Bose has sold various computer speaker products since 1987. Most models consisted of two small satellite speakers, sometimes with a subwoofer. 

Models

MediaMate 

The computer speakers from Bose was the "MediaMate" system, which was released in 1987. The MediaMate included magnetic shielding so that they could be placed near a CRT computer monitor without causing the monitor's image to distort. They had dual inputs and two sources (such as a CD player and a computer game) to be played simultaneously, with a dial to adjust the relative level of the two sources. There is no on/off switch for the MediaMate speakers or any tone controls. Production of MediaMate speakers ended in 2005.
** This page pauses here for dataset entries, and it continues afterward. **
(** X18: what the SQL functions on a device can report after the
    collection.  For every device index the check of the functions lets
    through, [pgstrom_gpu_cc_major] reports 6 or more and
    [pgstrom_gpu_num_cuda_cores] the number of multiprocessors times 64,
    128 or 0: the core counts the collection has for the generations 1, 2,
    3 and 5 (8, 32, 48, 192, 128 per multiprocessor, and -1) are never
    stored for a device in use. *)
Theorem device_functions_after_collect (attrs : list DevAttributes) (st : device_state)
    (cuda_dindex : Z) :
  pgstrom_collect_gpu_device attrs = Ok st ->
  0 <= cuda_dindex < numDevAttrs st ->
  exists dattr,
    In dattr attrs /\ 6 <= COMPUTE_CAPABILITY_MAJOR dattr /\
    pgstrom_gpu_cc_major st cuda_dindex = Ok (COMPUTE_CAPABILITY_MAJOR dattr) /\
    exists cores,
      In cores [64; 128; 0] /\
      pgstrom_gpu_num_cuda_cores st cuda_dindex
      = Ok (to_int32 (cores * MULTIPROCESSOR_COUNT dattr)).
Proof.
  intros Hc Hidx. unfold pgstrom_collect_gpu_device in Hc.
  pose proof (collect_loop_inv attrs UINT_MAX UINT_MAX (length attrs) ltac:(lia)) as H.
  cbv zeta in H. rewrite take_ge in H by lia.
  destruct H as (Hlen & Hj & Hkept & _).
  set (st' := fold_left collect_device _ _) in *.
  destruct (numDevAttrs st' =? 0); [discriminate |]. injection Hc as <-.
  set (kept := List.filter supported attrs) in *.
  assert (Hk : (Z.to_nat cuda_dindex < length kept)%nat) by lia.
  destruct (kept !! Z.to_nat cuda_dindex) as [d |] eqn:Ed;
    [| apply lookup_ge_None in Ed; lia].
  assert (Hin : In d attrs /\ supported d = true).
  { apply List.filter_In. fold kept. apply list_elem_of_In.
    apply (list_elem_of_lookup_2 _ _ _ Ed). }
  destruct Hin as [Hin Hsup].
  unfold supported in Hsup. apply negb_true_iff, Z.ltb_ge in Hsup.
  assert (Hentry : device_entry st' cuda_dindex = Ok (with_cores d)).
  { unfold device_entry.
    assert (E : (cuda_dindex <? 0) || (numDevAttrs st' <=? cuda_dindex) = false).
    { apply orb_false_iff. split; [apply Z.ltb_ge | apply Z.leb_gt]; lia. }
    rewrite E. f_equal. apply rd_lookup; [lia |].
    rewrite Hkept by exact Hk. rewrite list_lookup_fmap, Ed. reflexivity. }
  exists d. split; [exact Hin | split; [exact Hsup |]].
  unfold pgstrom_gpu_cc_major, pgstrom_gpu_num_cuda_cores. rewrite Hentry. cbn [bind].
  split; [reflexivity |].
  exists (cores_per_mpu (COMPUTE_CAPABILITY_MAJOR d) (COMPUTE_CAPABILITY_MINOR d)).
  split; [apply cores_per_mpu_supported; exact Hsup | reflexivity].
Qed.

Lemma device_functions_after_collect_witness :
  exists st,
    pgstrom_collect_gpu_device devices_mixed = Ok st /\
    exists dattr,
      In dattr devices_mixed /\ 6 <= COMPUTE_CAPABILITY_MAJOR dattr /\
      pgstrom_gpu_cc_major st 1 = Ok (COMPUTE_CAPABILITY_MAJOR dattr) /\
      exists cores,
        In cores [64; 128; 0] /\
        pgstrom_gpu_num_cuda_cores st 1
        = Ok (to_int32 (cores * MULTIPROCESSOR_COUNT dattr)).
Proof.
  eexists. split; [reflexivity |].
  apply (device_functions_after_collect devices_mixed _ 1).
  - reflexivity.
  - vm_compute. split; congruence.
Defined.

(** *** The baseline over the kept devices *)





(** ** The largest block size *)

Lemma to_int32_small (x : Z) : 0 <= x < 2 ^ 31 -> to_int32 x = x.
Proof.
  intros Hx. unfold to_int32. rewrite wrap32_small by lia.
  assert (E : (x <? 2 ^ 31) = true) by (apply Z.ltb_lt; lia).
  rewrite E. reflexivity.
Qed.

Lemma ceil_div_covers (n b : Z) :
  0 <= n -> 0 < b -> n <= (n + b - 1) / b * b < n + b.
Proof.
  intros Hn Hb.
  pose proof (Z.div_mod (n + b - 1) b ltac:(lia)) as Hd.
  pose proof (Z.mod_pos_bound (n + b - 1) b Hb) as Hm.
  nia.
Qed.
(** * lb7.py: currency-rate observer over Socket.IO

    A shallow embedding of [src/lb7.py]: the [CurrencyObserver] registry
    (a Python dict keyed by session id), its [register] / [unregister] /
    [notify] methods, [Client.update], [get_currency_rates] and the
    [currency_updater] polling thread, followed by the properties of the
    specification that concern them.

    Python values are modelled as follows.
    - A [dict] is an insertion-ordered association list with unique keys:
      assignment to an existing key keeps its position, assignment to a new
      key appends, [del] removes.  Iteration follows that order.
    - The decoded JSON document is a [json] tree; subscripting, [==] and
      the [in] operator follow Python on every shape of value, and raise
      where Python raises.
    - A currency code is whatever the client sent: [register] stores it as
      it comes, so it is a [json] value too, [JNull] standing for [None].
    - Exceptions are the [Raise] results of a state-and-error monad.
    - The outside world ([requests.get], [response.json()],
      [socketio.emit]) is given by oracles indexed by the number of calls
      made so far; every call and its outcome is appended to a trace. *)

From Stdlib Require Import List String Ascii ZArith Bool Arith Lia.
From Stdlib Require Import PrimFloat FloatOps SpecFloat.
Import ListNotations.
Open Scope string_scope.
Open Scope list_scope.

Set Warnings "-register-all".

(** ** Python values *)

(** What [json.loads] can produce, and so what a decoded message or
    document can hold.  [JNull] is [None]. *)
Inductive json : Type :=
| JNull
| JBool (b : bool)
| JInt (z : Z)
| JFloat (f : float)
| JStr (s : string)
| JList (items : list json)
| JDict (items : list (string * json)).

(** Exceptions that can travel through the program.  [KeyError] is raised
    for a missing string key, [KeyErrorValue] for a missing key that is not
    a string.  [OtherError] stands for whatever the libraries raise
    ([ConnectionError], [JSONDecodeError], ...), named by its class. *)
Inductive exn : Type :=
| KeyError (key : string)
| KeyErrorValue (key : json)
| TypeError (what : string)
| IndexError (what : string)
| OtherError (cls : string).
In Japan, the MediaMate was sold as the "MM-1". The MM-1 included an "enhance" function, which basically acted as a tone control.. An "MM-2" system was also sold in Japan, which included a subwoofer.

Wave/PC

Companion 2 
The "Companion 2" was released in 2005 as the replacement for the MediaMate. The Companion 2 speakers had two input ports, however (unlike its MediaMate predecessor) there was no control to adjust the level of each source. Virtual surround sound emulation ("TrueSpace Stereo Everywhere") was included.

The "Companion 2 Series II" were introduced in 2006. The appearance changed from round speaker grilles to rectangular speaker grilles.

Compared with the similarly priced M-Audio Studiophile AV20, the Companion 2 speakers were found to have inferior sound quality but the benefit of being able to play two sources simultaneously.

Companion 3 
The "Companion 3" system was released in 2003 and consisted of two satellite speakers and a subwoofer. Control is via a wired remote. Dual inputs allow two sources to be played simultaneously, however it is not possible to adjust the relative level of each source.

The "Companion 3 Series II" was introduced in 2006. Changes included smaller satellite speakers with similar appearance to the Companion 5 system and the speaker grille on the subwoofer changing from circular to square shaped. Sales of the Companion 3 Series II ceased in 2016.

Companion 5 
The "Companion 5" system was first listed on Amazon in 2004. It was a 2.1 system consisting of two satellite speakers, a subwoofer, a wired control unit and an inbuilt sound card, which connected to the computer via USB. The subwoofer was very similar to that used in the Companion 3 Series II system, however the Companion 5 used larger satellite speakers.

In Europe and Asia-Pacific, a "Companion 50" version of the system was also produced.

Companion 20 
The "Companion 20" system was released in 2011 and consists of two satellite speakers and a wired control unit (called "control pod" by Bose). It remains on the market, as of January 2021.

Computer MusicMonitor 

The "Computer MusicMonitor" system was sold from 2007 and consisted of two satellite speakers and a remote control. The Computer MusicMonitor system was judged to have a convenient small size, but sub-standard audio quality for the price. Sales of the Computer MusicMonitor ended in 2017.

In Japan, a similar model called the "Micro Music Monitor (M3)" was released in 2006. The M3 was able to operate on battery power (unlike the Computer MusicMonitor).